#### What this task involves:
Only one stretch of the records below should be repeated. It starts with the line containing "intros c s2 ([Hr2" and goes on through the line containing "eapply ensures_bind; [by apply gettoken_ok|]. intros [tok w] s2", exactly as written.

#### Dataset records:
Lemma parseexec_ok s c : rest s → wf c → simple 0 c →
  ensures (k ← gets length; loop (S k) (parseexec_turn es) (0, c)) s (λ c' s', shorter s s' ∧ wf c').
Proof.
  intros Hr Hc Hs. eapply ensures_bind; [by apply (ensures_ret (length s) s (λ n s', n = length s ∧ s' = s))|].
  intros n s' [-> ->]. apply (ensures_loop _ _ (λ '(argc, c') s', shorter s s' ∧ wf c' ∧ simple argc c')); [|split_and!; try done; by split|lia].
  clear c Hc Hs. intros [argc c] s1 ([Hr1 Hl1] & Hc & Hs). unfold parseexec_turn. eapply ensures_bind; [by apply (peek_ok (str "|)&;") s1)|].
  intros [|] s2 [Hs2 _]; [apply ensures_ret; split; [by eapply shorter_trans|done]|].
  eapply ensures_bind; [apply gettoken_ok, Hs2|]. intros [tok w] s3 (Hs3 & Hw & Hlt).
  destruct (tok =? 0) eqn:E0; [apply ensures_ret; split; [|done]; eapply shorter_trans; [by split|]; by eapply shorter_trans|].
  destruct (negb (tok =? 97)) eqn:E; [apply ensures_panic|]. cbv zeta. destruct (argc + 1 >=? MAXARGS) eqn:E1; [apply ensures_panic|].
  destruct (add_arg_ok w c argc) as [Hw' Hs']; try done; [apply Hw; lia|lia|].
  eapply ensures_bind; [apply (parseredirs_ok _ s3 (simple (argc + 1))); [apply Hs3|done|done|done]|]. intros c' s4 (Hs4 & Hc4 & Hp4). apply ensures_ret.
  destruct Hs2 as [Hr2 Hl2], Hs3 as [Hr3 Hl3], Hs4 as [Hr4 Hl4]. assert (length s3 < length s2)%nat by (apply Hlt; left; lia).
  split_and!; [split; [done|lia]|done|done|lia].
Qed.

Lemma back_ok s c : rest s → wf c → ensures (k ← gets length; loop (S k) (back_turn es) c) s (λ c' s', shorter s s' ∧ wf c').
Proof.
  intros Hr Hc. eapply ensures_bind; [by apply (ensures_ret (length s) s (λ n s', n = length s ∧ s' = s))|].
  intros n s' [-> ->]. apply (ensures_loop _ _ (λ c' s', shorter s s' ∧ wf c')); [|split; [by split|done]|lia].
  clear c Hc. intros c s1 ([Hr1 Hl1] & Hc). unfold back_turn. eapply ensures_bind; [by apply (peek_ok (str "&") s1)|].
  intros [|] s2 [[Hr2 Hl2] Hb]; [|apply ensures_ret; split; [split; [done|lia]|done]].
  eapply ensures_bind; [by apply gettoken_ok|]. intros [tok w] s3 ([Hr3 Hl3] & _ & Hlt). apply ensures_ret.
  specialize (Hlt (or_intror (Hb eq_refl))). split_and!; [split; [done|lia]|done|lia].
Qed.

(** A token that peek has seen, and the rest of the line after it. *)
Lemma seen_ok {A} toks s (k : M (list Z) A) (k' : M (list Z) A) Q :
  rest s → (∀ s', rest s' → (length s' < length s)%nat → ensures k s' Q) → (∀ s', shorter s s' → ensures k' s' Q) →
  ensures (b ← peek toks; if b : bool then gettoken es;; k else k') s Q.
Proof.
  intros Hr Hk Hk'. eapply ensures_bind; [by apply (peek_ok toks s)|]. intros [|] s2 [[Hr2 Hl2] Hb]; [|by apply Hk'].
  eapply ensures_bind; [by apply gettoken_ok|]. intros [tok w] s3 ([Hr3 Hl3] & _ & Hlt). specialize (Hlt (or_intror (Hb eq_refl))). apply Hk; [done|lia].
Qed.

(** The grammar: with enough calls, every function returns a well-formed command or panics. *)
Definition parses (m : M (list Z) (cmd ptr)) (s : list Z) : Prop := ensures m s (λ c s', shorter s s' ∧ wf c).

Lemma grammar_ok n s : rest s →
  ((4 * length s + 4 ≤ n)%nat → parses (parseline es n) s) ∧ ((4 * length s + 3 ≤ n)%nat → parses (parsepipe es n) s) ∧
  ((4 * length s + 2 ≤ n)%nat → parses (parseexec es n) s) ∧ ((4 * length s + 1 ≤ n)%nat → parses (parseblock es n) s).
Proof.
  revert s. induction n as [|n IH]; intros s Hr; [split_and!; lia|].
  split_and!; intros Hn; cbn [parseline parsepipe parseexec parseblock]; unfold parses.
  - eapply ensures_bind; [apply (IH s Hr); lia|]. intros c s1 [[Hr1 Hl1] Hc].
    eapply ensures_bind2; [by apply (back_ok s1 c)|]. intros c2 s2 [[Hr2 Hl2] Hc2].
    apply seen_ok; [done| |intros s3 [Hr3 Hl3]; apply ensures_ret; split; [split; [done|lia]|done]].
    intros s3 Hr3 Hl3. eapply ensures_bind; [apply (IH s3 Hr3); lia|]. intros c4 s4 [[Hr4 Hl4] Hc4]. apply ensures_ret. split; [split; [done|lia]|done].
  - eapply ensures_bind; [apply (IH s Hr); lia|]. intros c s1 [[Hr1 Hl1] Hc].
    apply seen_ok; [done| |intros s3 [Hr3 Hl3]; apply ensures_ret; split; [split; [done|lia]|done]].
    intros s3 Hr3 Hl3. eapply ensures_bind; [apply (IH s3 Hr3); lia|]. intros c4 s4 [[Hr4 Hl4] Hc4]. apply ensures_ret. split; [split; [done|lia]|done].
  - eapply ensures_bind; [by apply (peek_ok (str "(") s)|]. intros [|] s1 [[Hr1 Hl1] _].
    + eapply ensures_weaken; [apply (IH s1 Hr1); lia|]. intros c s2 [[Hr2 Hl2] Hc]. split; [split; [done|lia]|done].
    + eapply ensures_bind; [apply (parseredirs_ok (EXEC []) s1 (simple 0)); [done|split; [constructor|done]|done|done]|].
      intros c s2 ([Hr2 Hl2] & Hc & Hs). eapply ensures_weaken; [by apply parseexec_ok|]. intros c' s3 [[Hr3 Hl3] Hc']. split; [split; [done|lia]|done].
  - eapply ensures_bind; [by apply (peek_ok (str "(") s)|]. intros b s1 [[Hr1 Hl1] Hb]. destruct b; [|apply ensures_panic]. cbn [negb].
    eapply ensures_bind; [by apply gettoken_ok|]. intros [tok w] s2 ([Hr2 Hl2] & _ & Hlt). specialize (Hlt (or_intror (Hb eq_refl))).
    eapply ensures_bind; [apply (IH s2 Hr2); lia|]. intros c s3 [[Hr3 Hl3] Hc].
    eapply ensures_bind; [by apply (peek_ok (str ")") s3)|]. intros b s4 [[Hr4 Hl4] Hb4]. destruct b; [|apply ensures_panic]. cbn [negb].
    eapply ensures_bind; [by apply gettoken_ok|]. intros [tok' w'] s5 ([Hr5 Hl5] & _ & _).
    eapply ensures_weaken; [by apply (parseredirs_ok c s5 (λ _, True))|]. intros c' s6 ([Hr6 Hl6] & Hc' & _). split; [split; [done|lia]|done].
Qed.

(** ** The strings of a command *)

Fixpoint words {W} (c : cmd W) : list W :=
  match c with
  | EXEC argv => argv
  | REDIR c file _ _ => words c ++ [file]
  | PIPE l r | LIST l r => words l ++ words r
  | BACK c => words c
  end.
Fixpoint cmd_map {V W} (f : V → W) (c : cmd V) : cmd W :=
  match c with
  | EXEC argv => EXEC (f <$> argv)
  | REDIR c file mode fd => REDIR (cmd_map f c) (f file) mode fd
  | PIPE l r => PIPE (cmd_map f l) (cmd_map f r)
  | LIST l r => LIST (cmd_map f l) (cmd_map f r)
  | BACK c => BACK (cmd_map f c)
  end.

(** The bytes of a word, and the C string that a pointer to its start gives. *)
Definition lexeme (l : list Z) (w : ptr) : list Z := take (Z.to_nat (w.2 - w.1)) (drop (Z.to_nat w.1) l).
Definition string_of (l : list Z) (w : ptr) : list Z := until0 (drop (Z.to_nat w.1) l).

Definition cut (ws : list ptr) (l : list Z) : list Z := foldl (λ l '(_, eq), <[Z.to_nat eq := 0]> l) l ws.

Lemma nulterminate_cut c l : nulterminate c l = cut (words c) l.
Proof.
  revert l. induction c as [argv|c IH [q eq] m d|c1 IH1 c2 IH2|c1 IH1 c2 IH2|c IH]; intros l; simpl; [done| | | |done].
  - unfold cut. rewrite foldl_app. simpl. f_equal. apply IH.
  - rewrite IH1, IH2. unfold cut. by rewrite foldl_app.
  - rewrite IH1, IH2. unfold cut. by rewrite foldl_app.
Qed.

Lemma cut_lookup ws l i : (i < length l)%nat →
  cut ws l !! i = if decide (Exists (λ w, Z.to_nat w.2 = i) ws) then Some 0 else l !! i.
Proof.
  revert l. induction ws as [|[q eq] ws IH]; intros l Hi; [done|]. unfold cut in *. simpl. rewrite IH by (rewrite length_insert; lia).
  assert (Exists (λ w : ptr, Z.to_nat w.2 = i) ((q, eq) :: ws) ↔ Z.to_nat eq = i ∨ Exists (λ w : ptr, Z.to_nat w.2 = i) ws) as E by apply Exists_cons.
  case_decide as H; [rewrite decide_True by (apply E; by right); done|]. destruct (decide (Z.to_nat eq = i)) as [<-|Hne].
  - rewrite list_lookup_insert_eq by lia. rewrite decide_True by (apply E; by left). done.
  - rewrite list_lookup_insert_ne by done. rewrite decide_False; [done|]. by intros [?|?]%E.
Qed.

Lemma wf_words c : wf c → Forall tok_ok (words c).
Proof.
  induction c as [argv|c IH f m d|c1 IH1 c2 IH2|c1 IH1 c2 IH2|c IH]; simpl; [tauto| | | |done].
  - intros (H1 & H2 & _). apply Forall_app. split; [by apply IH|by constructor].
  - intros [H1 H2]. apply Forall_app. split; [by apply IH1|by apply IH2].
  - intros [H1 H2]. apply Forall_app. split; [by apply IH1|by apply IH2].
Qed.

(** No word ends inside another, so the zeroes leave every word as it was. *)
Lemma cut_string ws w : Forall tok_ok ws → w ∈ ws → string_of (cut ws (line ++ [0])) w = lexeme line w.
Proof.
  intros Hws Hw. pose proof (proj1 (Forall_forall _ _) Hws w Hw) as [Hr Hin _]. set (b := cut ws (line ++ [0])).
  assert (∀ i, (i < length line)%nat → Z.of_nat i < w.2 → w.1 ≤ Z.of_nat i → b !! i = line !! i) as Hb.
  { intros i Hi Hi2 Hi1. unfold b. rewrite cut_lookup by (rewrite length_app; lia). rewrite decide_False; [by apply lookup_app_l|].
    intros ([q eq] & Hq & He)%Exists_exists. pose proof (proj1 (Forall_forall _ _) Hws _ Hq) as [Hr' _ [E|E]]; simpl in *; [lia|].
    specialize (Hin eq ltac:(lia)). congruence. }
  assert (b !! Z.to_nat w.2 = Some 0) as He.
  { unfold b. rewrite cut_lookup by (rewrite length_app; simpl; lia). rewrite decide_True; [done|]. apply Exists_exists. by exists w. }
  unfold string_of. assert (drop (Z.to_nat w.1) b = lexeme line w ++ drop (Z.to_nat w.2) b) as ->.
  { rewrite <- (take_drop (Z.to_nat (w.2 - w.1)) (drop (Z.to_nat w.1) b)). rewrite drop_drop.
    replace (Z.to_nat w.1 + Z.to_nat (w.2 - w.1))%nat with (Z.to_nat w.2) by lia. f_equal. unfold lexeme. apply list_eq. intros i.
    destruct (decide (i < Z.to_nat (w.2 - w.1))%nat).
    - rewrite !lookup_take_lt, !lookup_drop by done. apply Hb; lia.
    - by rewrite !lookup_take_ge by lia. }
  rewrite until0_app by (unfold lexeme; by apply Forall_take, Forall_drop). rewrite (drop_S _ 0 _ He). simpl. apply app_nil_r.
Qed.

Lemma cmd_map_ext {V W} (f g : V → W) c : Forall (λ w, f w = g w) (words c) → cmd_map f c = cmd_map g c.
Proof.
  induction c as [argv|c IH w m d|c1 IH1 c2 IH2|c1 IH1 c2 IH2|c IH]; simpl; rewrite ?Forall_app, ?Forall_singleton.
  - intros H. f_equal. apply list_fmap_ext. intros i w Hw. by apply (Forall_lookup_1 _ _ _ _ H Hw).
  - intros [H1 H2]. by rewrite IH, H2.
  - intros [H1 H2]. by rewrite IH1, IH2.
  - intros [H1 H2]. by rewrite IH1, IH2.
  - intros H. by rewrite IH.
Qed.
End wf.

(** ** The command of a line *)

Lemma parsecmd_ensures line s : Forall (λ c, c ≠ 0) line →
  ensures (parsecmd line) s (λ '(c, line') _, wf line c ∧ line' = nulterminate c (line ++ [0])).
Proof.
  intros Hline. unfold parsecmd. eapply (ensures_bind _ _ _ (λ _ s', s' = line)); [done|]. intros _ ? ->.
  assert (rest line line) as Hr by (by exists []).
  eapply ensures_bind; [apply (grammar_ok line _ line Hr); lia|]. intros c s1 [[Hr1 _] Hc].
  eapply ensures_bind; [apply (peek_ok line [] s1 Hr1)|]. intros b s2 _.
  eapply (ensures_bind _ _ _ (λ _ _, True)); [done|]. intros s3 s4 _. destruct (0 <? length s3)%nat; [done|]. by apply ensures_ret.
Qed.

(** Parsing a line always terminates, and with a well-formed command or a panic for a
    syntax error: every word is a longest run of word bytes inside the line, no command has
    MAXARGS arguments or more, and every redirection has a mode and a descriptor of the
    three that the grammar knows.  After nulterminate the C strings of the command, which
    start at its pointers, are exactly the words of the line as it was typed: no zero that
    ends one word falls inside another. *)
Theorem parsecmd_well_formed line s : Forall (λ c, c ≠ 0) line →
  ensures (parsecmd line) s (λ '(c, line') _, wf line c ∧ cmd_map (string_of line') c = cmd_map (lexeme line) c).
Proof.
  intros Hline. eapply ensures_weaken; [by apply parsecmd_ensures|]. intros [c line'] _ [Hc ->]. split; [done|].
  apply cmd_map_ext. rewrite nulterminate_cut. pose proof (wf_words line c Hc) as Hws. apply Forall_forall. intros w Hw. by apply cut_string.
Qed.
...
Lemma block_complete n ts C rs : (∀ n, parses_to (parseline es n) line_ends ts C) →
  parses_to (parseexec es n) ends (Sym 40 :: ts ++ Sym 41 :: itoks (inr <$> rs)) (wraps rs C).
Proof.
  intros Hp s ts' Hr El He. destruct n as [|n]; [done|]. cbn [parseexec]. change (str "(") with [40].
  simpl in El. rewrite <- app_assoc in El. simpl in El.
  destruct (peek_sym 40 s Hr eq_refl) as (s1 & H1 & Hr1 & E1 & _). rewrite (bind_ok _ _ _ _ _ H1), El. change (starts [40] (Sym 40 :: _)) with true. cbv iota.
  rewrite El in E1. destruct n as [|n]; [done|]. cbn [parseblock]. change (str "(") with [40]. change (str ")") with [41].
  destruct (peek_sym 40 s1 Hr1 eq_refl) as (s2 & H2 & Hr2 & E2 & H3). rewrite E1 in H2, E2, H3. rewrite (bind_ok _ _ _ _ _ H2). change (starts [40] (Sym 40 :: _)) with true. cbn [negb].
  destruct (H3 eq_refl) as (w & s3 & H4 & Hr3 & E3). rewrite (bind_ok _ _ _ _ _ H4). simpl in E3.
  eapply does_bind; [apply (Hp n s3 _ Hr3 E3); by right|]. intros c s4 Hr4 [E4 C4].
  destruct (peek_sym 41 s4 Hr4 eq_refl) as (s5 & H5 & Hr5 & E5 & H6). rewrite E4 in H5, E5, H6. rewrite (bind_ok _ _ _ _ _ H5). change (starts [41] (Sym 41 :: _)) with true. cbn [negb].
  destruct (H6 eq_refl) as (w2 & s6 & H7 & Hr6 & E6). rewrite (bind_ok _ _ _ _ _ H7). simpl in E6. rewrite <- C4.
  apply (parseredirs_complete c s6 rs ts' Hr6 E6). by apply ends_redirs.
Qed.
* * *
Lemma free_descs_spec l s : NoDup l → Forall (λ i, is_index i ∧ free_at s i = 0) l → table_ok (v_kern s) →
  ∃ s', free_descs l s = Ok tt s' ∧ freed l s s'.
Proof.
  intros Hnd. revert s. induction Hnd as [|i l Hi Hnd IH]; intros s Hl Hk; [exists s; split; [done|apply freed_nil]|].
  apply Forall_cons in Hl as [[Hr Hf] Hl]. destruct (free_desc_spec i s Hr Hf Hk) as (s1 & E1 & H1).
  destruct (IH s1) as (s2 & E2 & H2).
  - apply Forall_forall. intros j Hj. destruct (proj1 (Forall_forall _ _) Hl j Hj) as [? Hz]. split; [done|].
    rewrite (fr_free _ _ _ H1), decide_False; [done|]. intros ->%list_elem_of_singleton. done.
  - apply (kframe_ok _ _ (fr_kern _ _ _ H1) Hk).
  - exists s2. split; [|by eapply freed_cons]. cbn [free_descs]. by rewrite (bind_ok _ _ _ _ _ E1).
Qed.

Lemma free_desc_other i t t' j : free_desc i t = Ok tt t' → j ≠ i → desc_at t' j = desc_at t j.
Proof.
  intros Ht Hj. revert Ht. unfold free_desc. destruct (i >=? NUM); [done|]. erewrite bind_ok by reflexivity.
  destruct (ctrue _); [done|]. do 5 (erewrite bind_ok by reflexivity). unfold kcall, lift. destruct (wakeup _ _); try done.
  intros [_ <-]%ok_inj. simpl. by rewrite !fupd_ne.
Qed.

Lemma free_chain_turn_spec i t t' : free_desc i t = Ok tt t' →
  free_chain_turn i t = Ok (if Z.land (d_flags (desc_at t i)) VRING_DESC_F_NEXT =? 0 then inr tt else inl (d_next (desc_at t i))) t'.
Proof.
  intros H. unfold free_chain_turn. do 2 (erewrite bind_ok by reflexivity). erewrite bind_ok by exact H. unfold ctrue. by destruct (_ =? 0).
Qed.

#### Response to this task:
      intros c s2 ([Hr2 Hl2] & Hc & Hs). eapply ensures_weaken; [by apply parseexec_ok|]. intros c' s3 [[Hr3 Hl3] Hc']. split; [split; [done|lia]|done].
  - eapply ensures_bind; [by apply (peek_ok (str "(") s)|]. intros b s1 [[Hr1 Hl1] Hb]. destruct b; [|apply ensures_panic]. cbn [negb].
    eapply ensures_bind; [by apply gettoken_ok|]. intros [tok w] s2 ([Hr2 Hl2] & _ & Hlt). specialize (Hlt (or_intror (Hb eq_refl))).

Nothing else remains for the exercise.